Toda la situación fue bastante desagradable. No es un espectáculo grato a los ojos y, sobre todo, a la conciencia, que la policía baje imperativamente de un ómnibus lleno de gente, en su mayoría, de paseo o turismo, a dos ancianos que con su extraña, para los ojos locales, indumentaria, dan la sincera impresión de no entender exactamente qué es lo que está pasando. Es cierto que un pasaporte vencido carece de toda validez y es imprescindible saberlo cuando uno debe atravesar fronteras que, además, se han puesto especialmente duras y destempladas. Pero lo que convertía a la escena en algo acongojante era la distancia cultural, histórica, antropológica, entre esos dos ancianos de vaya a saber qué región de Anatolia, del monte Tauro o del monte Ararat, donde se asentó el arca de Noé, después del diluvio, y el lugar, el contexto, los policías y los demás pasajeros del ómnibus. ¿Por qué esos ancianos habían ido a parar a ese lugar? ¿A quien iban a visitar? ¿Qué mundo era este que obligaba a dos campesinos kurdos a bajar de un ómnibus en un puesto migratorio en Rödby, en Dinamarca, en una tarde lluviosa y gris de verano?
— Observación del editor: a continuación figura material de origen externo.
(* ===== verification/Printf.v ===== *)
(** Formatted output: src/user/ulib/printf.c, and the [printf] of
    src/user/ulib/ulog.zig that the C programs are linked with.

    [vprintf] writes one byte per system call; [vformat] is the text it is meant
    to produce.  The Zig [printf] writes a whole conversion per call and stops
    the process when a write is not taken whole. *)

From S2P Require Import Prelude Mem Sys Ulib.
From ITree Require Import ITree.
Import ITreeNotations.
Local Open Scope itree_scope.
Local Open Scope zm_scope.

(** * src/user/ulib/printf.c *)

Definition digits : list Z := $"0123456789ABCDEF".

Definition putc (fd c : Z) : prog unit := sysret (CWrite fd [u8 c]) ;; Ret tt.

(** The do-while of [printint]: [buf] holds the characters stored so far, its
    length is the index [i]. *)
Fixpoint printint_loop (fuel : nat) (x base : Z) (buf : list Z) : option (list Z) :=
  match fuel with
  | O => None
  | S f =>
      let buf := buf ++ [nth (Z.to_nat (x mod base)) digits 0] in
      let x := x / base in
      if negb (x =? 0) then printint_loop f x base buf else Some buf
  end.

(** The contents of [buf] when the digits are all stored; 32 iterations are
    enough for any base from 2. *)
Definition printint_buf (xx base : Z) (sgn : bool) : option (list Z) :=
  let neg := sgn && (xx <? 0) in
  let x := u32 (if neg then - xx else xx) in
  match printint_loop 32 x base [] with
  | Some buf => Some (if neg then buf ++ [#"-"] else buf)
  | None => None
  end.

(** [while(--i >= 0) putc(fd, buf[i])]. *)
Fixpoint put_down (fd : Z) (buf : list Z) (i : nat) : prog unit :=
  match i with
  | O => Ret tt
  | S i => putc fd (nth i buf 0) ;; put_down fd buf i
  end.

Definition printint (fd xx base : Z) (sgn : bool) : prog unit :=
  match printint_buf xx base sgn with
  | Some buf => put_down fd buf (length buf)
  | None => abort
  end.

Fixpoint printptr_loop (fd : Z) (n : nat) (x : Z) : prog unit :=
  match n with
  | O => Ret tt
  | S n => putc fd (nth (Z.to_nat (Z.shiftr x (64 - 4))) digits 0) ;;
           printptr_loop fd n (u64 (Z.shiftl x 4))
  end.

Definition printptr (fd x : Z) : prog unit :=
  putc fd (#"0") ;; putc fd (#"x") ;; printptr_loop fd 16 x.

(** An argument after the format: an integer as the caller passed it, or a
    pointer to a string ([None] for the null pointer). *)
Variant arg : Type :=
| AInt (v : Z)
| AStr (s : option (list Z)).

Fixpoint putstr (fd : Z) (s : list Z) : prog unit :=
  match s with
  | [] => Ret tt
  | c :: s => putc fd c ;; putstr fd s
  end.

(** [vprintf]: [pct] is the state, true after a percent sign. A conversion whose
    argument is missing or of another kind is undefined behaviour: [abort]. *)
Fixpoint vprintf (fd : Z) (fmt : list Z) (pct : bool) (ap : list arg) : prog unit :=
  match fmt with
  | [] => Ret tt
  | c :: fmt =>
      if negb pct then
        if c =? #"%" then vprintf fd fmt true ap
        else putc fd c ;; vprintf fd fmt false ap
      else if c =? #"d" then
        match ap with
        | AInt v :: ap => printint fd (s32 v) 10 true ;; vprintf fd fmt false ap
        | _ => abort
        end
      else if c =? #"l" then
        match ap with
        | AInt v :: ap => printint fd (s32 (u64 v)) 10 false ;; vprintf fd fmt false ap
        | _ => abort
        end
      else if c =? #"x" then
        match ap with
        | AInt v :: ap => printint fd (s32 v) 16 false ;; vprintf fd fmt false ap
        | _ => abort
        end
      else if c =? #"p" then
        match ap with
        | AInt v :: ap => printptr fd (u64 v) ;; vprintf fd fmt false ap
        | _ => abort
        end
      else if c =? #"s" then
        match ap with
        | AStr s :: ap =>
            putstr fd (match s with None => $"(null)" | Some s => s end) ;;
            vprintf fd fmt false ap
        | _ => abort
        end
      else if c =? #"c" then
        match ap with
        | AInt v :: ap => putc fd (u32 v) ;; vprintf fd fmt false ap
        | _ => abort
        end
      else if c =? #"%" then putc fd c ;; vprintf fd fmt false ap
      else putc fd (#"%") ;; putc fd c ;; vprintf fd fmt false ap
  end.

Definition fprintf (fd : Z) (fmt : list Z) (ap : list arg) : prog unit := vprintf fd fmt false ap.

(** * The text a format stands for *)

(** Numerals, most significant digit first. *)
Fixpoint numeral (fuel : nat) (tbl : list Z) (base n : Z) : list Z :=
  match fuel with
  | O => []
  | S f =>
      (if n / base =? 0 then [] else numeral f tbl base (n / base)) ++
      [nth (Z.to_nat (n mod base)) tbl 0]
  end.

Definition signed_text (tbl : list Z) (base v : Z) : list Z :=
  (if v <? 0 then [#"-"] else []) ++ numeral 32 tbl base (Z.abs v).

Fixpoint hex16 (n : nat) (x : Z) : list Z :=
  match n with
  | O => []
  | S n => nth (Z.to_nat (x / 16 ^ Z.of_nat n mod 16)) digits 0 :: hex16 n x
  end.

(** One conversion of printf.c: its text, from its letter and its argument. *)
Definition convert (c : Z) (a : arg) : option (list Z) :=
  match a with
  | AInt v =>
      if c =? #"d" then Some (signed_text digits 10 (s32 v))
      else if c =? #"l" then Some (numeral 32 digits 10 (u32 v))
      else if c =? #"x" then Some (numeral 32 digits 16 (u32 v))
      else if c =? #"p" then Some ([#"0"; #"x"] ++ hex16 16 (u64 v))
      else if c =? #"c" then Some [u8 v]
      else None
  | AStr s => if c =? #"s" then Some (match s with None => $"(null)" | Some s => s end) else None
  end.

Definition is_conv (c : Z) : bool :=
  (c =? #"d") || (c =? #"l") || (c =? #"x") || (c =? #"p") || (c =? #"c") || (c =? #"s").

(** The text of a format with its arguments; [None] when they do not fit. *)
Fixpoint vformat (fmt : list Z) (ap : list arg) : option (list Z) :=
  match fmt with
  | [] => Some []
  | c :: fmt =>
      if c =? #"%" then
        match fmt with
        | [] => Some []
        | d :: fmt =>
            if is_conv d then
              match ap with
              | a :: ap =>
                  match convert d a, vformat fmt ap with
                  | Some t, Some u => Some (t ++ u)
                  | _, _ => None
                  end
              | [] => None
              end
            else option_map (fun u => (if d =? #"%" then [d] else [c; d]) ++ u) (vformat fmt ap)
        end
      else option_map (cons c) (vformat fmt ap)
  end.

(** A format made of bytes. *)
Definition bytes (l : list Z) : Prop := Forall is_byte l.
Definition arg_ok (a : arg) : Prop := match a with AStr (Some s) => bytes s | _ => True end.

(** * src/user/ulib/ulog.zig

    The library's own code calls [@panic] on an error, which is a trap in this
    freestanding build. The text of ["{p}"] is the Zig library's. *)

Section ZigPrintf.
Variable fmt_ptr : Z -> list Z.

Definition lower_digits : list Z := $"0123456789abcdef".

(** [sys.write(1, buf) catch @panic(..)]: user.zig reports a short write as an error. *)
Definition zwrite (data : list Z) : prog unit :=
  n <- sysret (CWrite 1 data) ;;
  if (n <? 0) || (n <? len data) then abort else Ret tt.

(** [print]: the text must fit the 512-byte buffer. *)
Definition zprint (text : list Z) : prog unit :=
  if 512 <? len text then abort else zwrite text.

Fixpoint zprintf_loop (fmt : list Z) (ap : list arg) : prog unit :=
  match fmt with
  | [] => Ret tt
  | byte :: fmt =>
      if negb (byte =? #"%") then zwrite [byte] ;; zprintf_loop fmt ap
      else
        match fmt with
        | [] => Ret tt
        | ch :: fmt =>
            if ch =? #"d" then
              match ap with
              | AInt v :: ap => zprint (signed_text lower_digits 10 (s32 v)) ;; zprintf_loop fmt ap
              | _ => abort
              end
            else if ch =? #"x" then
              match ap with
              | AInt v :: ap => zprint (signed_text lower_digits 16 (s32 v)) ;; zprintf_loop fmt ap
              | _ => abort
              end
            else if ch =? #"p" then
              match ap with
              | AInt v :: ap => zprint (fmt_ptr (u64 v)) ;; zprintf_loop fmt ap
              | _ => abort
              end
            else if ch =? #"s" then
              match ap with
              | AStr (Some s) :: ap => zprint s ;; zprintf_loop fmt ap
              | _ => abort
              end
            else if ch =? #"%" then zwrite [#"%"] ;; zprintf_loop fmt ap
            else zwrite [#"%"] ;; zwrite [ch] ;; zprintf_loop fmt ap
        end
  end.

Definition printf (fmt : list Z) (ap : list arg) : prog unit :=
  match fmt with
  | [] => abort
  | _ => zprintf_loop fmt ap
  end.
End ZigPrintf.

(** * Numerals *)

(** The value of a digit character of either table, and of a numeral. *)
Definition digit_val (c : Z) : Z :=
  if c <=? #"9" then c - #"0" else if c <=? #"F" then c - 55 else c - 87.

Definition value (base n : Z) (ds : list Z) : Z :=
  fold_left (fun n c => n * base + digit_val c) ds n.

Lemma value_app base n l l' : value base n (l ++ l') = value base (value base n l) l'.
Proof. apply fold_left_app. Qed.

(** A table of sixteen characters whose values are their indices. *)
Definition good_table (tbl : list Z) : Prop :=
  forall i, 0 <= i < 16 ->
    digit_val (nth (Z.to_nat i) tbl 0) = i /\ is_byte (nth (Z.to_nat i) tbl 0) /\
    (i < 10 -> nth (Z.to_nat i) tbl 0 = #"0" + i).

Lemma good_by_cases (tbl : list Z) :
  forallb (fun k => let c := nth k tbl 0 in
     (digit_val c =? Z.of_nat k) && ((0 <=? c) && (c <? 256)) &&
     ((10 <=? Z.of_nat k) || (c =? #"0" + Z.of_nat k))) (seq 0 16) = true -> good_table tbl.
Proof.
  intros H i Hi. rewrite forallb_forall in H. specialize (H (Z.to_nat i)).
  rewrite Z2Nat.id in H by lia. cbn zeta in H.
  assert (In (Z.to_nat i) (seq 0 16)) as Hin by (apply in_seq; lia).
  apply H in Hin. breflect. split; [auto|]. split; [split; auto|].
  intros L. match goal with H : _ \/ _ |- _ => destruct H; breflect; [lia|auto] end.
Qed.

Lemma digits_good : good_table digits.
Proof. apply good_by_cases. reflexivity. Qed.

Lemma lower_digits_good : good_table lower_digits.
Proof. apply good_by_cases. reflexivity. Qed.

Section Numeral.
Context (tbl : list Z) (Ht : good_table tbl) (base : Z) (Hb : 2 <= base <= 16).

Lemma mod_digit n : 0 <= n mod base < 16.
Proof. pose proof (Z.mod_pos_bound n base). lia. Qed.

Lemma half_smaller n f : 0 <= n < 2 ^ Z.of_nat (S f) -> 0 <= n / base < 2 ^ Z.of_nat f.
Proof.
  intros N. rewrite Nat2Z.inj_succ, Z.pow_succ_r in N by lia.
  split; [apply Z.div_pos; lia|]. apply Z.div_lt_upper_bound; [lia|]. nia.
Qed.

Lemma numeral_value f n : 0 <= n < 2 ^ Z.of_nat f -> value base 0 (numeral f tbl base n) = n.
Proof.
  revert n. induction f as [|f IH]; intros n N; [cbn in *; lia|].
  cbn [numeral]. rewrite value_app. cbn.
  rewrite (proj1 (Ht _ (mod_digit n))).
  pose proof (Z.div_mod n base ltac:(lia)). pose proof (half_smaller n f N).
  destruct (Z.eqb_spec (n / base) 0) as [Z0|]; [cbn; lia|].
  rewrite IH by auto. lia.
Qed.

Lemma numeral_bytes f n : bytes (numeral f tbl base n).
Proof.
  revert n. induction f as [|f IH]; intros n; cbn; [constructor|].
  apply Forall_app. split; [|repeat constructor; apply (Ht _ (mod_digit n))].
  destruct (_ =? 0); [constructor|apply IH].
Qed.

(** No leading zero, except in the numeral of zero. *)
Lemma numeral_head f n :
  0 < n < 2 ^ Z.of_nat f -> exists d l, numeral f tbl base n = d :: l /\ digit_val d <> 0.
Proof.
  revert n. induction f as [|f IH]; intros n N; [cbn in *; lia|]. cbn [numeral].
  pose proof (Z.div_mod n base ltac:(lia)). pose proof (half_smaller n f ltac:(lia)).
  destruct (Z.eqb_spec (n / base) 0) as [Z0|NZ].
  - eexists _, _. split; [reflexivity|]. rewrite (proj1 (Ht _ (mod_digit n))). lia.
  - destruct (IH (n / base) ltac:(lia)) as (d & l & -> & D). exists d. eexists. split; [reflexivity|auto].
Qed.

Lemma numeral_length f n k :
  0 <= n < base ^ Z.of_nat (S k) -> (length (numeral f tbl base n) <= S k)%nat.
Proof.
  revert n k. induction f as [|f IH]; intros n k N; cbn [numeral length]; [lia|].
  rewrite length_app. cbn [length]. destruct (Z.eqb_spec (n / base) 0) as [Z0|NZ]; [cbn; lia|].
  destruct k as [|k].
  - rewrite Z.div_small in NZ by (cbn in N; lia). lia.
  - specialize (IH (n / base) k). enough (0 <= n / base < base ^ Z.of_nat (S k)) by lia.
    rewrite (Nat2Z.inj_succ (S k)), Z.pow_succ_r in N by lia. split; [apply Z.div_pos; lia|].
    apply Z.div_lt_upper_bound; lia.
Qed.

Lemma numeral_decimal f n :
  base = 10 -> forallb is_digit (numeral f tbl base n) = true /\
  forall a, value base a (numeral f tbl base n) = dec_value a (numeral f tbl base n).
Proof.
  intros B. assert (G : Forall (fun c => is_digit c = true) (numeral f tbl base n)).
  { revert n. induction f as [|f IH]; intros n; cbn; [constructor|].
    apply Forall_app. split; [destruct (_ =? 0); [constructor|apply IH]|].
    repeat constructor. pose proof (Z.mod_pos_bound n base ltac:(lia)).
    rewrite (proj2 (proj2 (Ht _ (mod_digit n)))) by lia. unfold is_digit.
    change (#"0") with 48. change (#"9") with 57.
    apply andb_true_intro. split; apply Z.leb_le; lia. }
  split; [apply forallb_forall; apply Forall_forall; auto|].
  unfold value, dec_value. induction G as [|c l Hc _ IHl]; intros a; cbn; auto.
  rewrite IHl. f_equal. rewrite B. unfold is_digit in Hc. breflect.
  unfold digit_val. rewrite (proj2 (Z.leb_le _ _)) by lia. reflexivity.
Qed.
End Numeral.

(** The loop of [printint] stores the numeral, least significant digit first. *)
Lemma printint_loop_spec f x base buf :
  2 <= base <= 16 -> (0 < f)%nat -> 0 <= x < 2 ^ Z.of_nat f ->
  printint_loop f x base buf = Some (buf ++ rev (numeral f digits base x)).
Proof.
  intros B. revert x buf. induction f as [|f IH]; intros x buf F X; [lia|].
  pose proof (half_smaller base B x f X) as S.
  cbn [printint_loop numeral]. rewrite rev_app_distr. cbn [rev app].
  destruct (Z.eqb_spec (x / base) 0) as [E|NE]; cbn [negb rev app]; auto.
  rewrite IH; [|destruct f; [cbn in S|]; lia|auto]. rewrite <- app_assoc. reflexivity.
Qed.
Por fin, con una desagradable sensación en la boca del estómago, seguimos viaje. Cruzamos la campiña danesa, sus prolijas chacras y recordé a mis compañeros de escuela llamados Henderson, Christiansen, Pedersen, Petersen y Bang, descendientes de dinamarqueses asentados en Tandil desde fines del siglo XIX, muchos de ellos campesinos que se había hecho ricos en el viejo país agroexportador y formaban parte de la sociedad local.
Llegamos después de más de dos horas a Copenhague rumbo al estrecho de Öresund. Frente a Copenhague se encuentra Malmö, la ciudad más importante del sur de Suecia, que los lectores de Henning Manskell conocerán de sus novelas. Yo había cruzado en alguna oportunidad el Öresund a principios de los '80. Un ferry transportaba coches y trenes de un lado al otro. En el año 2000 se inauguró un increíble puente de casi ocho kilómetros de largo y veinticinco metros de ancho que cruza todo el estrecho. No tengo la suerte de ser ingeniero, como otros, pero les aseguro que este puente es descomunal y ha integrado política y económicamente a la península escandinava con el resto del continente europeo.
Y al salir del puente, ya en territorio sueco ocurrió el segundo e inquietante hecho, sin trascendencia pero que refleja el grado de tensión que la cuestión migratoria ha generado en esta parte del mundo. A unos cientos de metros de la cabeza del puente hay un puesto sueco de policía y aduana. Subió un par de policías que nos pidieron nuevamente los pasaportes y fotografiaron cada uno de ellos. Luego subió una mujer policía acompañada por un perro para una revisión canina de la cuestión drogas. Bajaron. Nos quedamos esperando que dieran la orden de seguir viaje. Pero nada de ello ocurría. Pasaban los minutos y no pasaba absolutamente nada. Nadie daba una explicación y los propios choferes del ómnibus esperaban resignados la orden. Pasaron aproximadamente 50 minutos hasta que por fin un policía autorizo la continuación del viaje. En el interín había chequeado cada uno de los pasaportes, cuyas fotografías estaban en sus teléfonos, para constatar que ninguno tuviera nada raro. Jamás, en los años que viví en este país, había visto algo semejante.
Y por fin seguimos viaje. Con una demora de veinte minutos, en un viaje de treinta y seis horas llegamos a Estocolmo donde Petra y Pernilla nos estaban esperando, contentas, risueñas y amorosas para darnos una hermosa bienvenida.
Después, fue nada más que celebraciones y fiesta. Con una Suecia cubierta de nubes y lluviosa recibimos brindando y bailando al bendito verano.